About the author:

MATTHIJS HOLLEMANS

Dutchman, independent developer, specializing in low-level coding, GPU optimization and algorithm research. His current research direction is deep learning on IOS and its application on APP.

Twitter: twitter.com/mhollemans

Email address: mailto:[email protected]

Github address: github.com/hollance

Personal blog: machineThink.net/


Before using a deep learning network for a predictive task, it is first trained. There are many tools for training neural networks, and TensorFlow is the first choice for most people.

You can use TensorFlow to train your machine learning models and then use those models to make predictions. The training process is usually done on a powerful machine or in the cloud, but TensorFlow can also run on IOS, albeit with some limitations.

In this article, the author describes in detail how to use TensorFlow to train a simple classifier on an IOS app. Gender Recognition by Voice and Speech Analysis Dataset will be used in this paper. The project source code has been hosted on GitHub.



TensorFlow profile

TensorFlow is a software library for building computational graphs for machine learning. Many of the other tools work in a higher level of abstraction, such as through Caffe, where you can design a neural network of layers linked to each other. This is similar to Basic Neural Network Subroutines (BNNS) and Metal Performance Shaders Convolution Neural Network (Metal Performance Shaders Convolution Neural Network, BPSCNN) provides similar functionality.

You can think of TensorFlow as a toolkit for implementing new machine learning algorithms, whereas other deep learning tools use already implemented algorithms. That means you don’t have to build everything from scratch.
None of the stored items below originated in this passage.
(* ===== verification/Startup.v ===== *)
(** * Startup: starting and stopping the tox thread ([tox_thread_main] in
    [tox_thread.c])

    The proxy, the passphrase and the two keys derived from it, the profile
    handed to [tox_new], the state restored from the files beside the profile,
    and what is written when the thread stops.  Environment variables, the
    user's answer and the fresh salts are arguments; toxcore and the key
    derivation of toxencryptsave are classes. *)
From S2P Require Import Prelude CText Sidecar Settings Identity Session SessionStore OfflineQueue Resume StateM Slots Xfer Avatar Savedata.

(** ** toxcore and toxencryptsave *)

Record Tox_Options := mkOptions {
  proxy : option (bytes * Z);   (** SOCKS5 *)
  udp_enabled : bool;
  local_discovery : bool;
  hole_punching : bool;
  savedata : option bytes;
}.
Definition tox_options_new : Tox_Options := mkOptions None true true true None.

Class ToxCore := {
  Tox : Type;
  tox_new : Tox_Options -> option Tox;
  tox_get_savedata : Tox -> bytes;
}.

Class KeyDerivation (K : PassKey) := {
  Salt : Type;
  key_derive : bytes -> Salt -> option Key;   (** passphrase and salt *)
  key_salt : Key -> Salt;
  get_salt : bytes -> option Salt;            (** from the head of a blob *)
}.
(** A key knows its salt; a blob carries the salt of its key in its first
    [EXTRA] bytes. *)
Class KeyDerivationLaws (K : PassKey) (D : KeyDerivation K) : Prop := {
  derived_salt pass salt k : key_derive pass salt = Some k -> key_salt k = salt;
  head_salt k n pt ct : pk_encrypt k n pt = Some ct ->
    is_data_encrypted (ztake EXTRA ct) = true /\ get_salt (ztake EXTRA ct) = Some (key_salt k);
}.

(** ** What the process is started with *)

Record launch := mkLaunch {
  env_proxy_host : option bytes;
  env_proxy_port : option bytes;
  env_passphrase : option bytes;
  gui_mode : bool;
  ui_reply : option bytes;      (** [None]: the dialog was cancelled *)
  tty_reply : option bytes;     (** [None]: no terminal *)
  e2ee_mode : bool;             (** [tt_e2ee_init_mode] *)
}.

Record profile_files := mkFiles {
  f_profile : option bytes;
  f_settings : option bytes;
  f_sessions : option bytes;
  f_queue : option bytes;
  f_resume : option bytes;
  f_avatar : option bytes;
}.

#[export] Instance eta_options : EtaRecord Tox_Options := fun o =>
  mkOptions (proxy o) (udp_enabled o) (local_discovery o) (hole_punching o) (savedata o).
#[export] Instance eta_files : EtaRecord profile_files := fun f =>
  mkFiles (f_profile f) (f_settings f) (f_sessions f) (f_queue f) (f_resume f) (f_avatar f).

(** A variable that is set and not empty. *)
Definition env_set (v : option bytes) : option bytes :=
  match v with Some b => if len (cstr b) =? 0 then None else Some (cstr b) | None => None end.

(** ** The proxy *)

Definition DEFAULT_PORT : Z := 9050.
Definition valid_port (p : Z) : Z := if (p <=? 0) || (65535 <? p) then DEFAULT_PORT else p.

(** Host and port; an empty host means no proxy. *)
Definition choose_proxy (l : launch) (set : TTSettings) : bytes * Z :=
  match env_set (env_proxy_host l) with
  | Some h => (snprintf_s 64 h,
               valid_port (match env_set (env_proxy_port l) with Some p => strtol10 p | None => DEFAULT_PORT end))
  | None => if proxy_set set then (snprintf_s 64 (proxy_host set), valid_port (proxy_port set)) else ([], 0)
  end.

Definition ip_literal (host : bytes) : bool := forallb (fun c => isdigit c || (c =? 46)) host.

(** The options and [tor_mode]; [None]: refused. *)
Definition proxy_options (l : launch) (set : TTSettings) : option (Tox_Options * bool) :=
  let '(host, port) := choose_proxy l set in
  if len host =? 0 then Some (tox_options_new, false) else
  if negb (ip_literal host) then None
  else Some (mkOptions (Some (host, u16 port)) false false false None, true).

(** ** Bootstrap nodes *)

Definition boots : list (string * Z * string * bool * bool) := [
  ("144.217.167.73", 33445, "7E5668E0EE09E19F320AD47902419331FFEE147BB3606769CFBE921A2A2FD34C", true, true);
  ("tox.abilinski.com", 33445, "10C00EB250C3233E343E2AEBA07115A5C28920E9C8D29492F6D00B29049EDC7E", false, false);
  ("tox1.mf-net.eu", 33445, "B3E5FA80DC8EBD1149AD2AB35ED8B85BD546DEDE261CA593234C619249419506", true, false);
  ("3.0.24.15", 33445, "E20ABCF38CDBFFD7D04B29C956B33F7B27A3BB7AF0618101617B036E4AEA402D", false, true);
  ("139.162.110.188", 33445, "F76A11284547163889DDC89A7738CF271797BF5E5E220643E97AD3C7E7903D55", true, true);
  ("tox2.mf-net.eu", 33445, "70EA214FDE161E7432530605213F18F7427DC773E276B3E317A07531F548545F", true, false);
  ("144.172.88.203", 33445, "2016A0F2797EE3A8B004BA623F11AAFC8146F1B8F45107232A1A1AECCE856674", true, true);
  ("172.104.215.182", 33445, "DA2BD927E01CD05EBCC2574EBE5BEBB10FF59AE0B2105A7D1E2B40E49BB20239", true, true);
  ("tox.initramfs.io", 33445, "3F0A45A268367C1BEA652F258C85F4A66DA76BCAA667A49E770BCC4917AB6A25", true, false);
  ("tox3.mf-net.eu", 33445, "F4FC9398B7167668ED2BCF85634E04D4CDCDD2F95DA5F305BD234888B6E6A771", true, false);
  ("188.214.122.30", 33445, "2A9F7A620581D5D1B09B004624559211C5ED3D1D712E8066ACDB0896A7335705", true, true)]%string.

Inductive boot_action := Bootstrap (host : bytes) (port : Z) (key : bytes) | AddTcpRelay (host : bytes) (port : Z) (key : bytes).
Definition boot_host (a : boot_action) : bytes := match a with Bootstrap h _ _ | AddTcpRelay h _ _ => h end.

Definition bootstrap_node (lone_0x tor_mode : bool) (node : string * Z * string * bool * bool) : list boot_action :=
  let '(host, port, keyhex, relay, tor_ok) := node in
  if tor_mode && negb tor_ok then [] else
  let h := ascii_bytes keyhex in
  if negb (len h =? TOX_PUBLIC_KEY_SIZE * 2) then [] else
  match scan_key lone_0x (Z.to_nat TOX_PUBLIC_KEY_SIZE) (text_block h) with
  | Ok key => Bootstrap (ascii_bytes host) port key :: if relay then [AddTcpRelay (ascii_bytes host) port key] else []
  | _ => []
  end.
Definition bootstrap_all (lone_0x tor_mode : bool) : list boot_action :=
  concat (bootstrap_node lone_0x tor_mode <$> boots).

Section startup.
Context {K : PassKey} {D : KeyDerivation K} {C : ToxCore} {E : XferEnv}.

(** ** Passphrase and keys *)

Definition tt_passphrase_acquire (l : launch) : option bytes :=
  match env_set (env_passphrase l) with
  | Some p => Some p
  | None => if gui_mode l then ui_reply l else tty_reply l
  end.

(** The salt in the head of an encrypted file. *)
Definition file_salt (file : option bytes) : option Salt :=
  match file with
  | None => None
  | Some f =>
      let head := ztake EXTRA f in
      if (len head =? EXTRA) && is_data_encrypted head then get_salt head else None
  end.
(** [fresh] is the random salt of [tox_pass_key_derive]. *)
Definition derive_key (pass : bytes) (fresh : Salt) (file : option bytes) : option Key :=
  key_derive pass (default fresh (file_salt file)).

(** ** The running engine *)

Record TTEngine := mkEngine {
  tox : Tox;
  options : Tox_Options;
  tor_mode : bool;
  pass_key : Key;
  session_key : Key;
  self_avatar : TTAvatar;
  oq : TTOfflineQueue;
  resume_idx : list TTResumeEntry;
  resume_count : nat;
  e2ee : option (list TTSession);
  e2ee_required : list bool;
  files : profile_files;
}.

Inductive start_event :=
| EvShutdown
| EvPassphraseNeeded
| EvTorMode
| EvAvatarSelf (b : bytes)
| EvEnforce (fn : Z)
| EvE2EEState (fn : Z).

(** A refused start leaves every file as it was. *)
Inductive start_result := Refused | Started (en : TTEngine) (evs : list start_event).

(** The round of the loop over restored sessions for friend [fn]. *)
Definition enforce_restored (sessions : list TTSession) (st : list bool * option bytes * list start_event) (fn : Z)
    : list bool * option bytes * list start_event :=
  let '(required, sett, evs) := st in
  if negb (active (default tt_session_init (sessions !! Z.to_nat fn))) then st else
  if default false (required !! Z.to_nat fn) then (required, sett, evs ++ [EvE2EEState fn]) else
  let required := <[Z.to_nat fn := true]> required in
  (required, Some (tt_settings_store_e2ee required sett), evs ++ [EvEnforce fn; EvE2EEState fn]).

(** The encryption layer: sessions, enforcement, settings file and events. *)
Definition restore_e2ee (key : Key) (f : profile_files) : outcome (list TTSession * list bool * option bytes * list start_event) :=
  let required := tt_settings_load_e2ee (f_settings f) in
  let evs := EvEnforce <$> friends_set required in
  '(sessions, _) ← tt_session_store_load (replicate SES_FRIENDS tt_session_init) (Some key) (f_sessions f);
  let '(required, sett, evs) := fold_left (enforce_restored sessions) (seqZ 0 TT_MAX_FRIENDS) (required, f_settings f, evs) in
  Ok (sessions, required, sett, evs).

(** From the arguments to the first round of the loop. *)
Definition tox_thread_main (l : launch) (profile_salt session_salt : Salt) (f : profile_files) : outcome start_result :=
  match proxy_options l (tt_settings_load (f_settings f)) with
  | None => Ok Refused
  | Some (opts, tor) =>
  match tt_passphrase_acquire l with
  | None => Ok Refused
  | Some pass =>
  match derive_key pass profile_salt (f_profile f), derive_key pass session_salt (f_sessions f) with
  | Some pk, Some sk =>
  match load_profile (Some pk) tor (f_profile f) with
  | DecryptFailed => Ok Refused
  | sd =>
      let opts := opts <| savedata := match sd with Savedata b => Some b | _ => None end |> in
      match tox_new opts with
      | None => Ok Refused
      | Some t =>
          let av := avatar_persist_load (f_avatar f) no_avatar in
          q ← tt_oq_load oq_init (Some pk) (f_queue f);
          '(idx, count) ← tt_resume_load (Some pk) (f_resume f);
          let evs := (if tor then [EvTorMode] else []) ++ (if has av then [EvAvatarSelf (ztake (a_size av) (data av))] else []) in
          if e2ee_mode l then
            '(sessions, required, sett, eevs) ← restore_e2ee sk f;
            Ok (Started (mkEngine t opts tor pk sk av q idx count (Some sessions) required (f <| f_settings := sett |>)) (evs ++ eevs))
          else Ok (Started (mkEngine t opts tor pk sk av q idx count None none_required f) evs)
      end
  end
  | _, _ => Ok Refused
  end end end.

(** ** Stopping *)

(** The four files written when the loop ends. *)
Definition tox_thread_shutdown (nonce : nat -> bytes) (en : TTEngine) : profile_files :=
  let f := files en in
  let key := Some (pass_key en) in
  f <| f_profile := Some (save_profile key (nonce 0%nat) (tox_get_savedata (tox en))) |>
    <| f_queue := tt_oq_save (oq en) key (nonce 1%nat) (f_queue f) |>
    <| f_resume := (tt_resume_save (resume_idx en) (resume_count en) key (nonce 2%nat) (f_resume f)).1 |>
    <| f_sessions := match e2ee en with
                     | Some l => tt_session_store_save l (Some (session_key en)) (nonce 3%nat) (f_sessions f)
                     | None => f_sessions f
                     end |>.
End startup.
TensorFlow has a lot of reusable building blocks and other libraries that provide convenience modules on top of TensorFlow, such as Keras.


Binary classification using Logistic regression

In this article, we will create a classifier using logistic regression algorithm. The classifier takes input data and returns the category to which the data belongs. There are only two categories in the project: male and female, so this is a binary classifier.

Note: Binary classifiers are the simplest classifiers, but the idea is the same as those that can distinguish hundreds or thousands of classes. Although deep learning is not carried out in this article, some theoretical foundations are common.

Each input consists of 20 numbers representing the acoustic characteristics of the user’s voice, as explained later, but for now you can just think of it as audio and other information. As shown in the figure, 20 numbers are connected to a sum block. These numbers have different weights (weights) corresponding to the importance of the 20 numbers representing features.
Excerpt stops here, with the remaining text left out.